Und das tat ich. Ich erzählte ihm von Isabel. Wir hatten uns bei einem Fotokurs kennengelernt, an einem Herbstnachmittag. Sie war Art Director in einer Agentur. Sie hatte sehr kurze Haare und Hände, die nie still waren. Erst wurden wir Freundinnen. Dann, eines Abends, als mein Mann auf Geschäftsreise war, öffneten wir in ihrer Wohnung eine Flasche Wein und landeten nackt in ihrem Bett, bevor das zweite Glas ausgetrunken war. Ich erzählte Andrés, wie Isabel mich langsam ausgezogen hatte, wie sie meine Brustwarzen geküsst hatte, bis sie hart wie Steine waren, wie sie sich zwischen meine Beine gekniet und mit den Daumen meine Schamlippen auseinandergezogen hatte, bevor sie anfing, mich mit einer Zunge zu lecken, die ganz genau wusste, was sie tun musste. Ich kam in ihrem Mund zweimal in jener Nacht, schrie Dinge, die ich noch nie laut gesagt hatte. Danach gab ich ihr alles zurück, lernte im Gehen, mit dem Gesicht voll ihrer Nässe, saugte an ihrem Kitzler, bis sie mir die Nägel in den Nacken grub und zitternd auf meiner Zunge kam. Wir endeten mit ihr oben auf mir, Fotze an Fotze, die sie langsam an mir rieb, bis wir beide wieder kamen, uns in die Augen schauten. Wir gingen erst um fünf Uhr morgens schlafen.

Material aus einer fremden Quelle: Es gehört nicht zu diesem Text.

Section Writers.
Context (env : LifeEnv) (meshId : string) (now : Z) (sticky : bool) `{Q : !QuietEnv env meshId}.

Notation triple := (triple meshId sticky).

Lemma t_sibling taskId :
  triple (fun s => settled_row meshId taskId s.(lf_queue)) (modifies (env.(le_closeSibling) false taskId)) always.
Proof. apply t_modifies; [intros s S; apply released_weaken, qt_sibling, S | intros; exact I]. Qed.

Lemma t_row_read P taskId (f : ClaimEntry -> Life (option ClaimEntry)) :
  (forall entry, triple (fun s => at_row taskId entry s.(lf_queue)) (f entry) always) -> triple P (transaction (on_row taskId f)) always.
Proof.
  intros H. apply t_transaction, t_on_row. intros entry. eapply t_weaken; [| |apply H]; cbn; tauto.
Qed.

Lemma latest_task taskId turns a : findLatestAttemptForTask (Some meshId) taskId turns = Some a -> a_taskId a = Some taskId.
Proof.
  unfold findLatestAttemptForTask. intros E.
  assert (H : forall l, (forall r, In r l -> ra_task_id r = Some taskId) -> attemptFromRow <$> head l = Some a -> a_taskId a = Some taskId).
  { intros [|r l] H; [discriminate|]. cbn. intros [= <-]. apply (H r). cbn. auto. }
  destruct (truthy_str _); apply (H _) in E; auto; intros r I; apply In_order_by in I; unfold attempts_of_task in *;
    apply filter_In in I as [_ I]; rewrite ?andb_true_iff, ?bool_decide_eq_true in I; tauto.
Qed.

Lemma t_answer {A} P (m : Life A) : triple P m always -> triple P (e ← m; mret (Some e)) always.
Proof. intros H. eapply t_bind; [exact H | intros; apply t_ret; auto]. Qed.

Lemma t_update P taskId status force owner : (sticky = true -> force = false) -> status <> st_assigned ->
  triple P (updateTaskStatus env meshId now taskId status force owner) always.
Proof.
  intros St Ns. eapply t_bind; [apply t_owner|]. intros ?. destruct (is_terminal_status status) eqn:T; [apply t_fails|].
  unfold writeTaskStatusUnchecked. rewrite T. apply t_row_read. intros entry.
  destruct (negb force && is_terminal_status (ce_status entry) && negb false) eqn:G; [apply t_ret; auto|]. rewrite andb_true_r in G. eapply t_bind; [apply (t_edit _ _ _ _ _ taskId entry); [auto | reflexivity|]|].
  - tame_edit. intros St' En. rewrite St, En in G by exact St'. discriminate.
  - intros e. rewrite bool_decide_eq_false_2 by exact Ns. eapply t_bind; [apply t_mark | intros; apply t_ret; auto].
Qed.

Lemma t_cancel taskId reason :
  triple (fun s => settled_row meshId taskId s.(lf_queue)) (cancelQueueRow env meshId now taskId reason) always.
Proof.
  apply t_transaction, t_on_row. intros entry. eapply t_bind; [apply t_reads|]. intros active.
  destruct (open_attempt active) as [attempt|] eqn:O.
  - eapply t_bind; [|intros; intros s _ _; split; [reflexivity | exact I]]. unfold cancel_attempt.
    destruct (le_ledger env) as [p|] eqn:L; [|apply (t_ret _ _ _ _ always); auto]. destruct (daemonIdsEquivalent _ _); [|apply (t_ret _ _ _ _ always); auto].
    apply t_modifies; [|intros; exact I]. intros s [[St _] Ea]. apply released_weaken, (qt_cancel p attempt s L).
    assert (a_taskId attempt = Some taskId) as Et.
    { destruct active as [a|]; [|discriminate]. cbn in O. destruct (present _); [discriminate|]. injection O as <-. exact (latest_task _ _ _ (eq_sym Ea)). }
    intros t. rewrite Et. intros [= <-]. exact St.
  - eapply t_bind; [apply (t_unbind _ _ _ _ _ taskId entry); [tauto | reflexivity | tame_edit | split; reflexivity]|]. intros e.
    eapply t_bind; [apply t_sibling|]. intros ?. eapply t_bind; [apply t_commit; reflexivity|]. intros c.
    eapply t_bind; [apply t_propagate | intros; apply t_ret; auto].
Qed.

Lemma t_park P taskId reason allow owner : triple P (parkTaskTargetPin env meshId now taskId reason allow owner) always.
Proof.
  eapply t_bind; [apply t_owner|]. intros ?. apply t_row_read. intros entry. repeat (destruct (negb _ || _) || destruct (_ && _) || case_match); try (apply t_ret; auto).
  all: apply t_answer, (t_edit _ _ _ _ _ taskId entry); [auto | reflexivity | tame_edit].
Qed.
Definition attest_row (taskId : string) (expectedRevision : Z) (host : ActiveHost) (dryRun : bool) : Life ClaimEntry := fun s =>
  match find_entry_of taskId s with
  | None => fails "task_not_found" s
  | Some before =>
      if negb (bool_decide (before.(ce_status) = st_assigned)) then fails "assigned_required" s
      else if negb (nullish before.(ce_revision) 0 =? expectedRevision) then fails "stale_revision" s
      else if isTaskReadonly before then fails "write_task_required" s
      else if present before.(ce_ownershipScope) then fails "ownership_already_attested" s
      else match attested_entry host before with
           | inl code => fails code s
           | inr next =>
               let next := {| next with ce_revisionHistory := (before.(ce_revisionHistory) ++ [remembered_active expectedRevision host.(ah_actor) before])%list |} in
               if dryRun then (inr next, s) else writeQueueEntry nv.(nv_life) meshId now next s
           end
  end.

Definition attestActiveTaskOwnership (taskId : string) (expectedRevision : Z) (host : ActiveHost) (dryRun : bool) : Life ClaimEntry :=
  if bad_host host.(ah_actor) host.(ah_repoIdentity) host.(ah_machineId) then fails "authenticated_host_required"
  else if bad_revision expectedRevision then fails "invalid_expected_revision"
  else transaction (attest_row taskId expectedRevision host dryRun).
End Revise.
(* ===== verification/QueueGraph.v ===== *)
(** * The tasks of the queue never wait in a circle

    The walk of [QueueEnqueue] decides cycles; every writer of the queue keeps
    the prerequisites of its rows acyclic, so that of the unfinished tasks one
    waits for no other.  Then when a task is admitted, that a batch is whole or
    nothing, and what a revision changes. *)

From stdpp Require Import relations pretty.
From S2P Require Import Prelude DaemonId PathOwnership PhaseGraph KeyedDoc TurnEvidence TurnTypes TurnStore StoreFacts StageTypes StagePipeline StageRows.
From S2P Require Import QueueTypes QueueOwnership QueueClaim QueueFacts QueueTheorems QueueRules QueueOrder QueueScenario QueueLife QueueLifecycle QueueEnqueue.

#[local] Open Scope Z_scope.

(** ** The walk decides cycles *)

Section Walk.
Context (adjacency : jsmap (list string)) (taskId : string).

Definition edge (a b : string) : Prop := In b (nullish (map_get a adjacency) []).

(** What is on the stack is reachable; what was visited leads to the stack or
    to what was visited. *)
Record walk_inv (stack visited : list string) : Prop := {
  wi_reached : forall x, In x stack -> tc edge taskId x;
  wi_fresh : ~ In taskId visited;
  wi_closed : forall x y, x = taskId \/ In x visited -> edge x y -> In y visited \/ In y stack }.

Lemma walk_done visited : walk_inv [] visited -> ~ tc edge taskId taskId.
Proof.
  intros [_ F C] T. assert (H : forall x y, x = taskId \/ In x visited -> tc edge x y -> In y visited).
  { intros x y I Txy. induction Txy as [x y E|x z y E _ IH]; destruct (C _ _ I E) as [V|[]]; auto. }
  exact (F (H _ _ (or_introl eq_refl) T)).
Qed.
(** X27. In the audit test of the second file, which awaits
    [browserContext.close()] in its [finally] block, a run that got to the
    [try] block and in which closing raises ends with the fault of the
    close, whatever happened in the [try] block. *)
Theorem inline_audit_ends_with_close_fault (w : World) (e : Error) :
  reachesTry w = true -> contextClose w = Throw e ->
  fst (inlineAuditScenario w []) = Throw e.
Proof.
  destruct w as [imp lau ex mk lh wr cl].
  unfold reachesTry, directoryEnsured. simpl. intros R ->.
  destruct imp as [[]|?], lau as [[]|?], ex, mk as [[]|?], wr as [[]|?];
    simpl in R; try discriminate R;
    destruct lh as [[[p|] [s|] [a|] [b|]]|?]; reflexivity.
Qed.

Lemma inline_audit_ends_with_close_fault_witness :
  fst (inlineAuditScenario (withClose (Throw TypeError) allGood) []) = Throw TypeError
  /\ fst (auditScenario (withClose (Throw TypeError) allGood) []) = Normal tt.
Proof.
  split.
  - exact (inline_audit_ends_with_close_fault (withClose (Throw TypeError) allGood)
             TypeError eq_refl eq_refl).
  - reflexivity.
Defined.

(** X28. The audit test of the second file passes exactly when the test
    of the first file passes and closing the context returns. *)
Theorem inline_audit_passes_iff (w : World) :
  fst (inlineAuditScenario w []) = Normal tt
  <-> fst (auditScenario w []) = Normal tt /\ returned (contextClose w) = true.
Proof.
  destruct w as [imp lau ex mk lh wr cl]. simpl.
  destruct imp as [[]|?], lau as [[]|?], ex, mk as [[]|?], wr as [[]|?], cl as [[]|?];
    destruct lh as [[[p|] [s|] [a|] [b|]]|?]; simpl; split;
    solve [ intros H; discriminate H
          | intros [H1 H2]; first [discriminate H1 | discriminate H2]
          | intros _; split; reflexivity
          | intros _; reflexivity ].
Qed.

End InlineScenarioFacts.

Module InlineResourceFacts.

Import ResourceValidator ResourceShape Collector Report ResourceScenario.

Section Test.

Context {Page : Type}.
Variable stringify : Value -> string.
Variable messageOf : Thrown -> string.
Variable goto : Page -> string -> Navigation * Page.
Variable evaluate : Page -> Completion (list Element).

Let inlineTest (url : string) (page : Page) (testInfo : list Attachment) :=
  inlineResourceTest stringify messageOf goto evaluate url (page, testInfo).

Lemma inlineTest_collected url page testInfo response matched :
  fst (goto page url) = Resolves response ->
  evaluate (snd (goto page url)) = Normal matched ->
  let resources := collectFrom matched in
  let run := inlineValidation goto (snd (goto page url)) resources in
  inlineTest url page testInfo
  = match fst run with
    | [] =>
        (Returned tt,
         (snd run, testInfo ++ [linkedAttachment stringify resources]))
    | _ :: _ =>
        (Raised ExpectationFailed,
         (snd run,
          testInfo ++ [ linkedAttachment stringify resources;
                        brokenAttachment stringify (fst run);
                        errorAttachment messageOf ExpectationFailed ]))
    end.
Proof.
  intros G E resources run.
  unfold inlineTest, inlineResourceTest, inlineResourceTry, inlineResourceCatch.
  unfold tryCatch, andThen, navigate, collect, inlineCheck, report,
    attach, expectEmpty, lift, ret, raise, collectResources.
  cbn [fst snd]. destruct (goto page url) as [nav page1]. cbn [fst snd] in *.
  subst nav. cbn. rewrite E. cbn.
  fold resources. subst run.
  destruct (inlineValidation goto page1 resources) as [broken page2]. cbn.
  destruct broken as [|b rest]; cbn.
  - reflexivity.
  - rewrite <- !app_assoc. reflexivity.
Qed.

(** X29. The resource test of the second file, with its inline loop,
    passes on exactly the runs on which the test of the first file
    passes. *)
Theorem inline_test_passes_iff_helper_test_passes (url : string) (page : Page)
    (testInfo : list Attachment) :
  fst (inlineTest url page testInfo) = Returned tt
  <-> fst (resourceTest stringify messageOf goto evaluate url (page, testInfo))
      = Returned tt.
Proof.
  destruct (fst (goto page url)) as [|response] eqn:G.
  { unfold inlineTest, inlineResourceTest, inlineResourceTry, resourceTest, resourceTry.
    unfold tryCatch, andThen, navigate, lift. cbn [fst snd].
    destruct (goto page url) as [nav page1]. cbn in G. subst nav. cbn.
    split; discriminate. }
  destruct (evaluate (snd (goto page url))) as [matched|e] eqn:E.
  - rewrite (inlineTest_collected url page testInfo response matched G E).
    rewrite (ResourceScenarioFacts.resourceTest_collected stringify messageOf goto
               evaluate url page testInfo response matched G E).
    pose proof (ResourceExtras.inline_empty_iff goto (snd (goto page url))
                  (collectFrom matched)) as I.
    destruct (fst (inlineValidation goto (snd (goto page url)) (collectFrom matched)))
      as [|b1 r1],
      (fst (validateResources goto (snd (goto page url)) (collectFrom matched)))
      as [|b2 r2]; cbn; split; intros H; try reflexivity; try discriminate H.
    + destruct I as [I _]. specialize (I eq_refl). discriminate I.
    + destruct I as [_ I]. specialize (I eq_refl). discriminate I.
  - unfold inlineTest, inlineResourceTest, inlineResourceTry, resourceTest, resourceTry.
    unfold tryCatch, andThen, navigate, collect, lift, collectResources.
    cbn [fst snd]. destruct (goto page url) as [nav page1]. cbn in G, E.
    subst nav. cbn. rewrite E. cbn. split; discriminate.
Qed.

Ich bereute es damals nicht und bereue es jetzt nicht. Es war das erste Mal, dass ich begriff, dass Verlangen etwas ganz Eigenes sein kann, ohne dass jemand anderes es für mich verwaltet.

—Nur dieses eine Mal? —fragte Andrés.

—Mit ihr, ja. Nach der Scheidung auch mit anderen Frauen. Und mit Männern. —Ich machte eine Pause—. Ich war anderthalb Jahre lang sehr wenig verantwortungsvoll mit meiner eigenen Freizeit.

Er lachte. Ein klares Lachen, ohne Bosheit.

—Und jetzt?

—Jetzt bin ich etwas selektiver. Aber neugierig bin ich immer noch.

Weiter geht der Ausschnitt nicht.